#### EXERCISE AIM:
Exactly the lines from the opening of the data through the line containing "p) = Some at_" should be reproduced, please, with nothing added.

[Records contained in a dataset]
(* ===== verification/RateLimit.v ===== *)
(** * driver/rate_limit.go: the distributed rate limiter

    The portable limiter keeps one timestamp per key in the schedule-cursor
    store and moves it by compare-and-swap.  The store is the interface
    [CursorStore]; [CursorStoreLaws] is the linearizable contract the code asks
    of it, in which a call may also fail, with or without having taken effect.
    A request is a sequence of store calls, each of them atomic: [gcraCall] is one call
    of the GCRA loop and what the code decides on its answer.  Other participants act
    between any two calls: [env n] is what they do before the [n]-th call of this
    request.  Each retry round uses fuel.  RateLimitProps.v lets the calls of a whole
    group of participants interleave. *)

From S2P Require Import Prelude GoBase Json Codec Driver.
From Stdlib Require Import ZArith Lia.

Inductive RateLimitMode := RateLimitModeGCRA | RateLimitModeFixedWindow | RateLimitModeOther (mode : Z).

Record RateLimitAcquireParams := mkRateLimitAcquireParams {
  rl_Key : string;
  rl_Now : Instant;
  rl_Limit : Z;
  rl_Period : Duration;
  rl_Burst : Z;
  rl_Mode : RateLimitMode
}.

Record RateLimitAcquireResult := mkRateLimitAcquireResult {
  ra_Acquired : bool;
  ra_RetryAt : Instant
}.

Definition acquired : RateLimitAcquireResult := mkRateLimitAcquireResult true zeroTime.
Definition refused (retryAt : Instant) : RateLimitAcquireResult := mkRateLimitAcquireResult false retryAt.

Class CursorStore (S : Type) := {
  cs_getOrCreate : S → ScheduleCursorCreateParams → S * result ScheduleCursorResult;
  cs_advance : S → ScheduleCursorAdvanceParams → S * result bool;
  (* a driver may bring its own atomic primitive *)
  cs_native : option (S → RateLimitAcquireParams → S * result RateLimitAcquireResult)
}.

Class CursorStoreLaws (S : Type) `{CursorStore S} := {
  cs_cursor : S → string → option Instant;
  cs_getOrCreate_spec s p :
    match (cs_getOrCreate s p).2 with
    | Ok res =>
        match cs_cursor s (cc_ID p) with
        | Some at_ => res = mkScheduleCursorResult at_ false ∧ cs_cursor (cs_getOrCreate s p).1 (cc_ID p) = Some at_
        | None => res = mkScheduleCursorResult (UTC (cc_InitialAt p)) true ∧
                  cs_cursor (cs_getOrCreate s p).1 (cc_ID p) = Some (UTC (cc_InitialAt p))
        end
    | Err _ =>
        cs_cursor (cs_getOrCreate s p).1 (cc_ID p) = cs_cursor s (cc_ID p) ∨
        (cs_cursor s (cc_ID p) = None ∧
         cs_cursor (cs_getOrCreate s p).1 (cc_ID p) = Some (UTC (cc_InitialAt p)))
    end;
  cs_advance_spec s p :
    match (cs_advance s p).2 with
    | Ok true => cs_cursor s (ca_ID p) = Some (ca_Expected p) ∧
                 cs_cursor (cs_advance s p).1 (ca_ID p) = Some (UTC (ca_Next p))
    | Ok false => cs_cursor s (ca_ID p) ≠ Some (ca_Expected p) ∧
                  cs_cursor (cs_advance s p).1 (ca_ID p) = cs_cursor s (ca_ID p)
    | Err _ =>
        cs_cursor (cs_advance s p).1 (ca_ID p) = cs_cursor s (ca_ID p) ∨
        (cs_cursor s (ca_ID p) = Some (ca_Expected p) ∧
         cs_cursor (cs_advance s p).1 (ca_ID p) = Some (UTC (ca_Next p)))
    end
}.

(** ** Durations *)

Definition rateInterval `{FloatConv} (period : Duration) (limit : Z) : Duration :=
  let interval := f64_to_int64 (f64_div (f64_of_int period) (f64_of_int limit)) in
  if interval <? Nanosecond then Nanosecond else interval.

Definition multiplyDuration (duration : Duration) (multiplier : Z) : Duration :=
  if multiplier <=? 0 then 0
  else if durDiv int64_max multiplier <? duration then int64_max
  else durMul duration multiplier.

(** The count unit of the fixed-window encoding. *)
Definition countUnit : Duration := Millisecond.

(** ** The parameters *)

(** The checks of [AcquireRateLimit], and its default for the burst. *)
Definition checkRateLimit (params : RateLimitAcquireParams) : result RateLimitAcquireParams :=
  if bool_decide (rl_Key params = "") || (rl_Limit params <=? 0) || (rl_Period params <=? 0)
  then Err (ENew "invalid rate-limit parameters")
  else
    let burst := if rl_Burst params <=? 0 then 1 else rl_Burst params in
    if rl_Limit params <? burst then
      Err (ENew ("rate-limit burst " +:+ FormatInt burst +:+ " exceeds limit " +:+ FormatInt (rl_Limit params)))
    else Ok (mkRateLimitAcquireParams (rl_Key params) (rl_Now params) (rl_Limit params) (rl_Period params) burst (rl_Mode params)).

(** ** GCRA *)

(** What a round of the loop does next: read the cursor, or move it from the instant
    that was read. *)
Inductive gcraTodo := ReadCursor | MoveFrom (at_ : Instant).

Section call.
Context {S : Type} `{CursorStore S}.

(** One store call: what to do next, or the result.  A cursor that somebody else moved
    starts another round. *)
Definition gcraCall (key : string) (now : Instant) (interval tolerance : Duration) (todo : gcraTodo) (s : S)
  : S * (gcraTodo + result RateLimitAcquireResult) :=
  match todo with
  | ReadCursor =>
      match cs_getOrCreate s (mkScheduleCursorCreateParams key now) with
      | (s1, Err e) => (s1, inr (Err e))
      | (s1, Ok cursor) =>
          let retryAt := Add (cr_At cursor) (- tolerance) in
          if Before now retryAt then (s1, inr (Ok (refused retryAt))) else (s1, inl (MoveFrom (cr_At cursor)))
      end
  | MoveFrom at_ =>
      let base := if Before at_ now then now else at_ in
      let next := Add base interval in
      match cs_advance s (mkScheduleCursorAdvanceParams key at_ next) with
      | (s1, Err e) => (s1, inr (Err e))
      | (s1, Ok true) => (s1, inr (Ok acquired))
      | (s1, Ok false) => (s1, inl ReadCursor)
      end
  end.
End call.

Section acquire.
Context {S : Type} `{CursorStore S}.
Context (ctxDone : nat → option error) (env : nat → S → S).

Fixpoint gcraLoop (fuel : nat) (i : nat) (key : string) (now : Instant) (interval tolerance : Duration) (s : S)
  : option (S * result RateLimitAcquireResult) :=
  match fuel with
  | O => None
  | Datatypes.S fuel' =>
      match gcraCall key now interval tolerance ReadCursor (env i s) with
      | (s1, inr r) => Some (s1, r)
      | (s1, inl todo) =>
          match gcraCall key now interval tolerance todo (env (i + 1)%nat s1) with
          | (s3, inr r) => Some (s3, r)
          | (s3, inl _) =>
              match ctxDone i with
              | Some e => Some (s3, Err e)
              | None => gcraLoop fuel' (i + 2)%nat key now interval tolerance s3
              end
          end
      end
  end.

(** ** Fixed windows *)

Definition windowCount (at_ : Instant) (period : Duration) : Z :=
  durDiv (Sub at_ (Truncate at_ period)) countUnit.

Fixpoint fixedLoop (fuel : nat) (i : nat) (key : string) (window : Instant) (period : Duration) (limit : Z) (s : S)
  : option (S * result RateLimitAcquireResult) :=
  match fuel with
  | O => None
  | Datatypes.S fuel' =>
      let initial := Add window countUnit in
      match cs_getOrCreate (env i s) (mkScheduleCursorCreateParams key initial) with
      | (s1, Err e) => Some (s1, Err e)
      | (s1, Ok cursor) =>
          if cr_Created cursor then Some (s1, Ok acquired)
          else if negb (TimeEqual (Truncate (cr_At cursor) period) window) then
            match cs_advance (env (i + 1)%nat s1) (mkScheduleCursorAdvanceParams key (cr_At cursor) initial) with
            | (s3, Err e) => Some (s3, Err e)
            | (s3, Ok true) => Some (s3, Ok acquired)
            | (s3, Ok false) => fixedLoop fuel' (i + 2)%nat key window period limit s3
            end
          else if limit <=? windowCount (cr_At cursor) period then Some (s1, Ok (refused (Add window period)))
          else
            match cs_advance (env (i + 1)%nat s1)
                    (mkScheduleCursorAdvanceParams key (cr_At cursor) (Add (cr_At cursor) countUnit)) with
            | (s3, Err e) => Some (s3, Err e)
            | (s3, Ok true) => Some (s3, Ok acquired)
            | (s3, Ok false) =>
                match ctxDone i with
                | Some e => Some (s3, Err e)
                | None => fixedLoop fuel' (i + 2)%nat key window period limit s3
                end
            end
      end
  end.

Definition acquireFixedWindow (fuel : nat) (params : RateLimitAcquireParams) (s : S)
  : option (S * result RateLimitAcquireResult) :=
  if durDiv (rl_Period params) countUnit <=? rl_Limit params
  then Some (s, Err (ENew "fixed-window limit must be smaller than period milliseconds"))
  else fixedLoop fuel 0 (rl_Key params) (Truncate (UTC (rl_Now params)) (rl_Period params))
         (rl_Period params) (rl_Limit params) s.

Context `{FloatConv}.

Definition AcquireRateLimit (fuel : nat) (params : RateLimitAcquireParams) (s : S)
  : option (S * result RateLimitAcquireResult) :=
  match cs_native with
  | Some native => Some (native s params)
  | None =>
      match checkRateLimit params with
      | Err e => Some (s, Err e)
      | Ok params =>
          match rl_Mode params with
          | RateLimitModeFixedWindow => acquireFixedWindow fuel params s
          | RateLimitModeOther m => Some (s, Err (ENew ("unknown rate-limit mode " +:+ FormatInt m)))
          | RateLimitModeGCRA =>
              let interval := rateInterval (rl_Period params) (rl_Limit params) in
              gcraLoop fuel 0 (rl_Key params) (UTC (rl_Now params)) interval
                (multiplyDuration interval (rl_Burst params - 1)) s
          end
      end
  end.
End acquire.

#### REPLY:
(* ===== verification/RateLimit.v ===== *)
(** * driver/rate_limit.go: the distributed rate limiter

    The portable limiter keeps one timestamp per key in the schedule-cursor
    store and moves it by compare-and-swap.  The store is the interface
    [CursorStore]; [CursorStoreLaws] is the linearizable contract the code asks
    of it, in which a call may also fail, with or without having taken effect.
    A request is a sequence of store calls, each of them atomic: [gcraCall] is one call
    of the GCRA loop and what the code decides on its answer.  Other participants act
    between any two calls: [env n] is what they do before the [n]-th call of this
    request.  Each retry round uses fuel.  RateLimitProps.v lets the calls of a whole
    group of participants interleave. *)

From S2P Require Import Prelude GoBase Json Codec Driver.
From Stdlib Require Import ZArith Lia.

Inductive RateLimitMode := RateLimitModeGCRA | RateLimitModeFixedWindow | RateLimitModeOther (mode : Z).

Record RateLimitAcquireParams := mkRateLimitAcquireParams {
  rl_Key : string;
  rl_Now : Instant;
  rl_Limit : Z;
  rl_Period : Duration;
  rl_Burst : Z;
  rl_Mode : RateLimitMode
}.

Record RateLimitAcquireResult := mkRateLimitAcquireResult {
  ra_Acquired : bool;
  ra_RetryAt : Instant
}.

Definition acquired : RateLimitAcquireResult := mkRateLimitAcquireResult true zeroTime.
Definition refused (retryAt : Instant) : RateLimitAcquireResult := mkRateLimitAcquireResult false retryAt.

Class CursorStore (S : Type) := {
  cs_getOrCreate : S → ScheduleCursorCreateParams → S * result ScheduleCursorResult;
  cs_advance : S → ScheduleCursorAdvanceParams → S * result bool;
  (* a driver may bring its own atomic primitive *)
  cs_native : option (S → RateLimitAcquireParams → S * result RateLimitAcquireResult)
}.

Class CursorStoreLaws (S : Type) `{CursorStore S} := {
  cs_cursor : S → string → option Instant;
  cs_getOrCreate_spec s p :
    match (cs_getOrCreate s p).2 with
    | Ok res =>
        match cs_cursor s (cc_ID p) with
        | Some at_ => res = mkScheduleCursorResult at_ false ∧ cs_cursor (cs_getOrCreate s p).1 (cc_ID p) = Some at_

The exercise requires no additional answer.